Anne M. Rensberger, LICSW
A NEAT Way To Lose Weight
Wondercoach

A NEAT Way To Lose Weight

What determines if you are heavy or lean? Is it
1. What you eat?
2. How much you formally exercise?
3. Your everyday activities?
While all are determinates, today we are going to focus on the surprising importance of your everyday activities in what you weigh. What scientists call NEAT (non-exercise activity thermogenesis) is the amount of calorie-burning movement you do during the day in non-formal exercise.
Obese persons sit, on average, 150 minutes more each day than their naturally lean counterparts. This means obese people burn 350 fewer calories a day than do lean people. This propensity to sit seems to be hard wired into the brain, so it is not just “laziness”. Obese people are NEAT deficient, perhaps as a result of a neurological defect in processing biological drives and environmental cues. You may have heard the television reports about people who fidget or wiggle being thinner than those who dont. That is a part of it.
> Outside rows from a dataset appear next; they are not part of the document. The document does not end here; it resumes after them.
(* ===== verification/Server.v ===== *)
(** * The running server: DNS traffic, background refreshes and API requests on one state.

    [App] holds the engine that the listeners use and that a reload replaces.  Here the
    packets of clients, the answers of the pool, the refresh tasks, the writes of the pool's
    health and the requests to the API are events on that state, in any order.  The pool's
    answers and health are arbitrary; [Pool] and [PoolProps] say what they are. *)
From Stdlib Require Import Ascii.
From S2P Require Import Prelude RustStr RustNet RustFloat Rule Glob Parser ParserProps FilterEngine FilterEngineProps FilterSpec Compiler Wire Dns Clients Block QueryLog Cache CacheProps Snapshot SnapshotProps Stats StatsProps Engine EngineText EngineProps EngineInstances EngineSafety Spec ProbeLog Pool Config ConfigProps Auth Http Dto App AppProps Api ApiProps.

Section server.
Context {DL : DnsLib} {DC : DnsCodec} {RX : RegexLib} {IL : IpNetLib} {US : UnstableSort} {HO : HashOrder}.
Context {L : LruLib QueryKey Entry} (khash : QueryKey → Z) {CC : ConfigCodec} {SL : SessionLib} {PL : PasswordLib}.
Context (dhash : bytes → Z) (chash : list (bytes * Z * Action) → Z).
Context (make_transport : list SocketAddr → UpstreamSpec → result () UpstreamError).
Context {qsender psender qstore pstore : Type} {SO : StoreOps qstore pstore}.
Context (try_send : qsender → QueryLogEntry → option qsender).

Local Abbreviation App := (AppState (qsender:=qsender) (psender:=psender) (qstore:=qstore) (pstore:=pstore)).
Local Abbreviation AppEngine := (AppEngine (qsender:=qsender)).
Local Abbreviation Query := (Engine.Pending (F:=Filter) (pool:=Pool)).
Local Abbreviation Task := (Engine.Refresh (F:=Filter)).

(** The state with everything that is suspended: API requests, queries at the pool, CNAME
    rewrites at the pool, refresh tasks. *)
Record Server : Type := {
  sv_app : App;
  sv_requests : list (option ApiPending);
  sv_queries : list Query;
  sv_cnames : list PendingCname;
  sv_refreshes : list Task;
}.
Inductive ServerEvent : Type :=
| EvApi (e : ApiEvent)
| EvPacket (env : Env) (cname_id : Z) (packet : bytes) (client : ip_addr)
| EvAnswer (n : nat) (env : Env) (res : result Resolved bytes)
| EvCname (n : nat) (env : Env) (res : result Resolved bytes)
| EvRefresh (n : nat) (env : Env) (res : result Resolved bytes)
| EvPool (health : list Health) (leader : option nat).

Definition set_engine (g : AppEngine) (y : Server) : Server :=
  {| sv_app := with_engine g (sv_app y); sv_requests := sv_requests y; sv_queries := sv_queries y;
     sv_cnames := sv_cnames y; sv_refreshes := sv_refreshes y |}.
Definition set_queries (qs : list Query) (y : Server) : Server :=
  {| sv_app := sv_app y; sv_requests := sv_requests y; sv_queries := qs; sv_cnames := sv_cnames y;
     sv_refreshes := sv_refreshes y |}.
Definition set_cnames (cs : list PendingCname) (y : Server) : Server :=
  {| sv_app := sv_app y; sv_requests := sv_requests y; sv_queries := sv_queries y; sv_cnames := cs;
     sv_refreshes := sv_refreshes y |}.
Definition set_refreshes (ts : list Task) (y : Server) : Server :=
  {| sv_app := sv_app y; sv_requests := sv_requests y; sv_queries := sv_queries y; sv_cnames := sv_cnames y;
     sv_refreshes := ts |}.
(** The pool's tasks write through the pool of the state in force. *)
Definition with_pool_health (hs : list Health) (leader : option nat) (g : AppEngine) : AppEngine :=
  let st := eg_state g in
  swap_state {| es_filter := es_filter st; es_pool := set_leader leader (set_health hs (es_pool st));
                es_clients := es_clients st; es_filtering_enabled := es_filtering_enabled st;
                es_blocking_mode := es_blocking_mode st; es_block_v4 := es_block_v4 st; es_block_v6 := es_block_v6 st;
                es_blocked_ttl := es_blocked_ttl st |} g.

(** One event; the result carries the DNS response that is sent, [None] is a panic.  A packet
    that does not parse and an event for something that is not suspended change nothing. *)
Definition server_step (y : Server) (e : ServerEvent) : option (option EngineResponse * Server) :=
  let g := as_engine (sv_app y) in
  match e with
  | EvApi e =>
      let! a := api_step dhash chash make_transport {| sy_app := sv_app y; sy_pending := sv_requests y |} e in
      Some (None, {| sv_app := sy_app a; sv_requests := sy_pending a; sv_queries := sv_queries y; sv_cnames := sv_cnames y;
                     sv_refreshes := sv_refreshes y |})
  | EvPacket env cname_id packet client =>
      match ingress_parse packet with
      | None => Some (None, y)
      | Some ingress =>
          let! (r, g) := handle khash try_send g env cname_id ingress client in
          let y := set_engine g y in
          Some match r with
               | HrDone resp task => (Some resp, set_refreshes (sv_refreshes y ++ option_list task) y)
               | HrUpstream p => (None, set_queries (p :: sv_queries y) y)
               | HrCname p => (None, set_cnames (p :: sv_cnames y) y)
               end
      end
  | EvAnswer n env res =>
      match sv_queries y !! n with
      | None => Some (None, y)
      | Some p =>
          let! (resp, g) := resume khash try_send g env p res in
          Some (Some resp, set_queries (delete n (sv_queries y)) (set_engine g y))
      end
  | EvCname n env res =>
      match sv_cnames y !! n with
      | None => Some (None, y)
      | Some p =>
          let! (resp, g) := resume_cname try_send g env p res in
          Some (Some resp, set_cnames (delete n (sv_cnames y)) (set_engine g y))
      end
  | EvRefresh n env res =>
      match sv_refreshes y !! n with
      | None => Some (None, y)
      | Some t =>
          let! g := run_refresh khash g env t res in
          Some (None, set_refreshes (delete n (sv_refreshes y)) (set_engine g y))
      end
  | EvPool hs leader => Some (None, set_engine (with_pool_health hs leader g) y)
  end.
Fixpoint server_run (y : Server) (es : list ServerEvent) : option Server :=
  match es with
  | [] => Some y
  | e :: es => let! (_, y) := server_step y e in server_run y es
  end.

End server.
(* ===== verification/ServerProps.v ===== *)
(** * Properties of the running server: DNS traffic never disturbs the configuration, reloads
    never disturb DNS traffic. *)
From Stdlib Require Import Ascii.
From S2P Require Import Prelude RustStr RustNet RustFloat Rule Glob Parser ParserProps FilterEngine FilterEngineProps FilterSpec Compiler Wire Dns Clients Block QueryLog Cache CacheProps Snapshot SnapshotProps Stats StatsProps Engine EngineText EngineProps EngineInstances EngineSafety Spec ProbeLog Pool Config ConfigProps Auth Http Dto App AppProps Api ApiProps Server.

(** ** The pipeline keeps the settings *)

Section settings.
Context {DL : DnsLib} {DC : DnsCodec} {IL : IpNetLib} {HO : HashOrder} {L : LruLib QueryKey Entry} (khash : QueryKey → Z).
Context {sender : Type} (try_send : sender → QueryLogEntry → option sender).
Context {F : Type} {FO : FilterOps F} {pool : Type}.
Local Abbreviation Engine := (Engine (sender:=sender) (F:=F) (pool:=pool)).

(** What a configuration fixes of an engine. *)
Definition cache_settings (c : DnsCache) := (dc_cfg c, dc_capacity c).
Definition stat_settings (s : Stats) := (st_enabled s, st_anonymize s, st_max_buckets s).
Definition settings (g : Engine) :=
  (eg_state g, cache_settings (eg_cache g), (ql_enabled (eg_log g), ql_anonymize (eg_log g)), stat_settings (eg_stats g)).

Lemma log_push_settings (l : QueryLog (sender:=sender)) e :
  ql_enabled (log_push try_send l e) = ql_enabled l ∧ ql_anonymize (log_push try_send l e) = ql_anonymize l.
Proof. unfold log_push. repeat case_match; done. Qed.
Lemma stats_record_settings s slot e rtt s' : stats_record s slot e rtt = Some s' →
  stat_settings s' = stat_settings s.
Proof. unfold stats_record. destruct (negb _); intros H; by inv_some. Qed.
Lemma cache_get_settings now c key id r c' : cache_get khash now c key id = Some (r, c') → cache_settings c' = cache_settings c.
Proof.
  unfold cache_get. destruct (negb _); [by intros [= _ <-]|]. destruct (dc_shards c !! _); [|done]. cbn [mbind option_bind].
  destruct (lru_get _ _) as [[e|] sh]; [|by intros [= _ <-]]. repeat case_match; by intros [= _ <-].
Qed.
Lemma cache_insert_settings now c key m v r c' : cache_insert khash now c key m v = Some (r, c') → cache_settings c' = cache_settings c.
Proof.
  unfold cache_insert, put_entry. destruct (negb _); [by intros [= _ <-]|]. destruct (cacheable_ttl _ _); [|by intros [= _ <-]].
  destruct (store_message _ _). intros H. by inv_some.
Qed.
Lemma with_cache_settings c (g : Engine) : cache_settings c = cache_settings (eg_cache g) → settings (with_engine_cache c g) = settings g.
Proof. unfold settings. simpl. by intros ->. Qed.

Lemma record_settings (g : Engine) env log a rc an g' : engine_record try_send g env log a rc an = Some g' → settings g' = settings g.
Proof.
  unfold engine_record. destruct (negb _ && negb _); [by intros [= <-]|]. intros H.
  destruct (if st_enabled (eg_stats g) then _ else _) as [s|] eqn:E; [|done]. cbn [mbind option_bind] in H. injection H as <-.
  assert (Hs : stat_settings s = stat_settings (eg_stats g)).
  { destruct (st_enabled (eg_stats g)) eqn:Es; [|by injection E as <-]. by apply stats_record_settings in E. }
  unfold settings. cbn [eg_state eg_cache eg_log eg_stats]. rewrite Hs. destruct (ql_enabled (eg_log g)) eqn:El; [|by rewrite El].
  match goal with |- context [log_push try_send (eg_log g) ?e] => destruct (log_push_settings (eg_log g) e) as [-> ->] end. by rewrite El.
Qed.
Lemma finalize_settings (g : Engine) env m a l r g' : finalize try_send g env m a l = Some (r, g') → settings g' = settings g.
Proof. unfold finalize. destruct (engine_record _ _ _ _ _ _ _) eqn:E; [|done]. intros [= _ <-]. by eapply record_settings. Qed.
Lemma finalize_wire_settings (g : Engine) env b rc an a l r g' :
  finalize_wire try_send g env b rc an a l = Some (r, g') → settings g' = settings g.
Proof. unfold finalize_wire. destruct (engine_record _ _ _ _ _ _ _) eqn:E; [|done]. intros [= _ <-]. by eapply record_settings. Qed.
Lemma done_settings (g : Engine) env m a l (r : HandleResult) g' :
  hr_done <$> finalize try_send g env m a l = Some (r, g') → settings g' = settings g.
Proof. destruct (finalize _ _ _ _ _ _) as [[r0 g0]|] eqn:E; [|done]. intros [= _ <-]. by eapply finalize_settings. Qed.
Lemma maybe_refresh_settings f (g : Engine) st memo lz key : settings (maybe_refresh f g st memo lz key).2 = settings g.
Proof. unfold maybe_refresh. by destruct (requires_refresh f). Qed.

Lemma handle_hit_settings (g : Engine) env st client id lz key log hit r g' :
  handle_hit try_send g env st client id lz key log hit = Some (r, g') → settings g' = settings g.
Proof.
  unfold handle_hit. destruct (hit_block _ _ _) as [[info|]|]; [| |done]; cbn [mbind option_bind].
  - destruct (lazy_into_message lz) as [q|]; [|apply done_settings].
    match goal with |- context [maybe_refresh ?f ?g ?s ?m ?l ?k] =>
      pose proof (maybe_refresh_settings f g s m l k) as Hm; destruct (maybe_refresh f g s m l k) as [t g1] end.
    destruct (finalize _ _ _ _ _ _) as [[r0 g0]|] eqn:E; [|done]. intros [= _ <-]. apply finalize_settings in E. by rewrite E.
  - match goal with |- context [maybe_refresh ?f ?g ?s ?m ?l ?k] =>
      pose proof (maybe_refresh_settings f g s m l k) as Hm; destruct (maybe_refresh f g s m l k) as [t g1] end.
    intros H. destruct (match ch_response hit with CrWire _ _ _ => _ | CrMessage _ => _ end) as [[r0 g0]|] eqn:E; [|done].
    injection H as _ <-. rewrite <- Hm. by destruct (ch_response hit); [eapply finalize_wire_settings|eapply finalize_settings].
Qed.
Lemma handle_lookup_settings (g : Engine) env st client fields lz log r g' :
  handle_lookup khash try_send g env st client fields lz log = Some (r, g') → settings g' = settings g.
Proof.
  unfold handle_lookup. destruct (cache_get _ _ _ _ _) as [[found c]|] eqn:E; [|done]. cbn [mbind option_bind].
  apply cache_get_settings, (with_cache_settings _ g) in E. destruct found as [hit|].
  - intros H%handle_hit_settings. by rewrite H.
  - destruct (lazy_into_message lz); [by intros [= _ <-]|]. intros H%done_settings. by rewrite H.
Qed.
Lemma handle_settings (g : Engine) env cid ing ip r g' : handle khash try_send g env cid ing ip = Some (r, g') → settings g' = settings g.
Proof.
  unfold handle. destruct (identify _ _); [|done]. cbn [mbind option_bind].
  destruct (into_parts ing) as [[fields lz]|]; [|by intros [= _ <-]]. destruct (_ && _); [|apply handle_lookup_settings].
  destruct (f_check _ _ _ _) as [[| |]|]; [apply handle_lookup_settings| | |done]; cbn [mbind option_bind];
    (destruct (lazy_into_message lz); [|apply done_settings]); [apply done_settings|].
  destruct (rewrite_response _ _ _); [apply done_settings|by intros [= _ <-]].
Qed.
Lemma engine_insert_settings (g : Engine) env key m v r g' : engine_insert khash g env key m v = Some (r, g') → settings g' = settings g.
Proof.
  unfold engine_insert. destruct (cache_insert _ _ _ _ _ _) as [[s c]|] eqn:E; [|done]. intros [= _ <-].
  by eapply with_cache_settings, cache_insert_settings.
Qed.
Lemma resume_settings (g : Engine) env p res r g' : resume khash try_send g env p res = Some (r, g') → settings g' = settings g.
Proof.
  unfold resume. destruct res as [resolved|]; [|apply finalize_settings].
  intros H. match type of H with (?v ≫= _) = _ => destruct v as [[info|]|]; [| |done] end; cbn [mbind option_bind] in H.
  - destruct (engine_insert _ _ _ _ _ _) as [[w g1]|] eqn:E; [|done]. apply engine_insert_settings in E as <-.
    by eapply finalize_settings.
  - match type of H with (?v ≫= _) = _ => destruct v as [verdict|]; [|done] end. cbn [mbind option_bind] in H.
    destruct (engine_insert _ _ _ _ _ _) as [[w g1]|] eqn:E; [|done]. apply engine_insert_settings in E as <-.
    cbn [mbind option_bind] in H. destruct w; [by eapply finalize_wire_settings|by eapply finalize_settings].
Qed.
Lemma run_refresh_settings (g : Engine) env t res g' : run_refresh khash g env t res = Some g' → settings g' = settings g.
Proof.
  unfold run_refresh. assert (Hi : ∀ key m v, snd <$> engine_insert khash g env key m v = Some g' → settings g' = settings g).
  { intros key m v. destruct (engine_insert _ _ _ _ _ _) as [[w g1]|] eqn:E; [|done]. intros [= <-]. by eapply engine_insert_settings. }
  destruct (lazy_into_message _); [|by intros [= <-]]. destruct res; [|by intros [= <-]]. destruct (rf_memoize t); [|apply Hi].
  destruct (filter_answers _ _ _); [|done]. apply Hi.
Qed.
End settings.

(** ** What the API does to the engine *)

Section server_props.
Context {DL : DnsLib} {DC : DnsCodec} {RX : RegexLib} {IL : IpNetLib} {US : UnstableSort} {HO : HashOrder}.
Context {L : LruLib QueryKey Entry} (khash : QueryKey → Z) {CC : ConfigCodec} {SL : SessionLib} {PL : PasswordLib}.
Context (dhash : bytes → Z) (chash : list (bytes * Z * Action) → Z).
Context (make_transport : list SocketAddr → UpstreamSpec → result () UpstreamError).
Context {qsender psender qstore pstore : Type} {SO : StoreOps qstore pstore}.
Context (try_send : qsender → QueryLogEntry → option qsender).

Local Abbreviation App := (AppState (qsender:=qsender) (psender:=psender) (qstore:=qstore) (pstore:=pstore)).
Local Abbreviation AppEngine := (AppEngine (qsender:=qsender)).
Local Abbreviation Server := (Server (qsender:=qsender) (psender:=psender) (qstore:=qstore) (pstore:=pstore)).
Local Abbreviation dispatch := (dispatch dhash chash make_transport).
Local Abbreviation put := (put dhash chash make_transport).
Local Abbreviation server_step := (server_step khash dhash chash make_transport try_send).
Local Abbreviation kept_up := (kept_up dhash chash make_transport (qsender:=qsender) (psender:=psender) (qstore:=qstore) (pstore:=pstore)).

(** The engine after a reload, and after a reset of the statistics. *)
Definition reloaded (cfg : Config) (st : AppEngineState) (g : AppEngine) : AppEngine :=
  {| eg_state := st; eg_cache := reconfigure_cache cfg (eg_cache g);
     eg_log := querylog_reconfigure (qc_enabled (cf_query_log cfg)) (pv_anonymize_client_ips (cf_privacy cfg)) (eg_log g);
     eg_stats := stats_reconfigure (stc_enabled (cf_stats cfg)) (stc_retention_days (cf_stats cfg))
                   (pv_anonymize_client_ips (cf_privacy cfg)) (eg_stats g) |}.
Definition cleared (g : AppEngine) : AppEngine :=
  {| eg_state := eg_state g; eg_cache := reset_counters (eg_cache g); eg_log := eg_log g; eg_stats := stats_reset (eg_stats g) |}.
(** An API step leaves the engine alone, clears its statistics, or reloads it. *)
Inductive moves (g : AppEngine) (s' : App) : Prop :=
| mv_same : as_engine s' = g → moves g s'
| mv_clear : as_engine s' = cleared g → moves g s'
| mv_reload cfg st : es_clients st = build_matcher (cf_clients cfg) → as_engine s' = reloaded cfg st g → moves g s'.
Lemma moves_engine g (s' s2 : App) : as_engine s2 = as_engine s' → moves g s' → moves g s2.
Proof. intros E []; [apply mv_same|apply mv_clear|eapply mv_reload]; by rewrite ?E. Qed.

Lemma apply_moves env (s : App) new (s' : App) : apply_config dhash chash make_transport env s new = Some (Ok s') → moves (as_engine s) s'.
Proof.
  unfold apply_config. destruct (validate _); [|done]. destruct (compile_filters _ _ _ (as_files s)) as [[f counts]|]; [|done].
  cbn [mbind option_bind]. unfold build_engine_state at 1. destruct (compile_filters _ _ _ _) as [[f' counts']|]; [|done].
  cbn [mbind option_bind]. destruct (build_pool _ _ _ _) as [p|]; [|done]. cbn [result_bind].
  destruct (save_config _ _) as [text|]; [|done]. intros [= <-]. eapply mv_reload; [|reflexivity]. done.
Qed.
Lemma put_moves env (s : App) cfg b o (s' : App) : put env s cfg b = Some (o, s') → moves (as_engine s) s'.
Proof.
  unfold Api.put, done, commit. destruct (apply_config _ _ _ _ s cfg) as [[s1|e]|] eqn:E; [| |done].
  - intros [= _ <-]. by eapply apply_moves.
  - intros [= _ <-]. by apply mv_same.
Qed.
Lemma stays o (s : App) o' s' : Some (o, s) = Some (o' : HandlerOutcome, s') → moves (as_engine s) s'.
Proof. intros [= _ <-]. by apply mv_same. Qed.
Lemma add_list_moves env b text (s : App) o s' : add_list_commit dhash chash make_transport env b text s = Some (o, s') → moves (as_engine s) s'.
Proof. unfold add_list_commit. destruct (write_list_text _ _ _ _) as [[|] fs]; [apply (put_moves env (with_files fs s))|apply (stays _ (with_files fs s))]. Qed.
Lemma dispatch_moves env h c (s : App) o s' : dispatch env h c s = Some (o, s') → moves (as_engine s) s'.
Proof.
  destruct (keeps_config c) eqn:Ek; [intros H; rewrite (keeps_config_state _ _ _ _ _ _ _ _ _ Ek H); by apply mv_same|].
  destruct c; try discriminate Ek; simpl; try (by apply put_moves).
  - unfold add_custom_rule. repeat case_match; [apply stays..|apply put_moves].
  - unfold add_list_handler. destruct (nl_url l); [apply stays|apply add_list_moves].
  - unfold update_list. case_match; [apply put_moves|apply stays].
  - unfold delete_list. case_match; [apply stays|]. apply (put_moves env (with_files _ s)).
  - unfold post_client. case_match; [apply stays|]. destruct (new_client_id _ _); [apply put_moves|done].
  - unfold put_client. repeat case_match; [apply stays|apply put_moves|apply stays].
  - unfold delete_client. case_match; [apply stays|apply put_moves].
  - intros [= _ <-]. by apply mv_clear.
  - unfold clear_querylog. destruct (store_clear _); [apply (stays _ (with_stores _ _ s))|apply stays].
  - unfold clear_upstream_log. destruct (probe_clear _); [apply (stays _ (with_stores _ _ s))|apply stays].
Qed.
Lemma resume_task_moves env fetched t (s : App) o s' :
  resume_task dhash chash make_transport env fetched t s = Some (o, s') → moves (as_engine s) s'.
Proof.
  destruct t; simpl.
  - unfold setup_commit. destruct (apply_config _ _ _ _ _ _) as [[s1|e]|] eqn:E; [| |done]; simpl; [|apply stays].
    destruct (session_response _ _ _); [|done]. intros [= _ <-]. by eapply apply_moves.
  - destruct fetched; [apply add_list_moves|apply stays].
  - destruct fetched; [|apply stays]. unfold refresh_fetched. destruct (write_list_text _ _ _ _) as [[|] fs]; apply (stays _ (with_files fs s)).
  - apply put_moves.
Qed.
Lemma api_step_moves (y : ApiSystem (psender:=psender)) e y' :
  api_step dhash chash make_transport y e = Some y' → moves (as_engine (sy_app y)) (sy_app y').
Proof.
  assert (Hcut : ∀ k s, moves (as_engine (sy_app y)) s → moves (as_engine (sy_app y)) (cut_short k (sy_app y) s)).
  { intros [] s Hm; [by apply mv_same|by apply (moves_engine _ s)]. }
  destruct e as [env h c|n env f|n|k env h c|k n env f]; simpl; [| |intros [= <-]; by apply mv_same|..].
  - destruct (api_request _ _ _ _ _ _ _) as [[p s]|] eqn:E; [|done]. intros [= <-]. simpl.
    apply request_dispatch in E as [->|[o E]]; [by apply mv_same|by eapply dispatch_moves].
  - destruct (sy_pending y !! n) as [[p|]|]; [|intros [= <-]; by apply mv_same..].
    destruct (api_resume _ _ _ _ _ _ _) as [[p' s]|] eqn:E; [|done]. intros [= <-]. simpl.
    apply finish_state in E as [o E]. by eapply resume_task_moves.
  - destruct (api_request _ _ _ _ _ _ _) as [[p s]|] eqn:E; [|done]. intros [= <-]. apply Hcut.
    apply request_dispatch in E as [->|[o E]]; [by apply mv_same|by eapply dispatch_moves].
  - destruct (sy_pending y !! n) as [[p|]|]; [|intros [= <-]; by apply mv_same..].
    destruct (api_resume _ _ _ _ _ _ _) as [[p' s]|] eqn:E; [|done]. intros [= <-]. apply Hcut.
    apply finish_state in E as [o E]. by eapply resume_task_moves.
Qed.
For those of us that are NEAT deficient, all is not lost. We just have to accept that our natural inclination is to minimize movement. What we have to do to counter that is to consciously work more movement into our everyday life until it becomes routine. Yet many of us find that hard to do in your office and home. Every obese person has to find his or her own way to move more.
At Work
If you drive to work, walk around the car a couple of times before you get in or after you get out. Wash that cars windows daily; pick up the litter from the back seat. If you take a subway or the bus, walk to another stop or get out a stop early. Straighten up your desk daily. Be the one to clean up the break room. Pack your lunch and take it somewhere to eat outside if possible.
At Home
Shop, prepare, and cook your food. Do the dishes by hand. Lose the TV remote and change channels by getting up and down. Develop a hobby or an activity that takes some movement that you can do while you watch TV sewing, crafting, knitting, juggling, lifting light hand weights, or giving yourself a manicure and pedicure. These involve some movement and may require you to jump out of your chair more as you pursue them. Every night before you go to bed pick up and straighten up one room in your house. Walk your dog.
Socially
Make your social life more active. Take dance lessons. Make a walking date. Go to a museum or art gallery instead of a play. Visit a town and walk through it. Try not to make your social life revolve around food and sitting.
So if you add more activities to your daily life along with a diet and formal exercise, weight management will get a lot easier.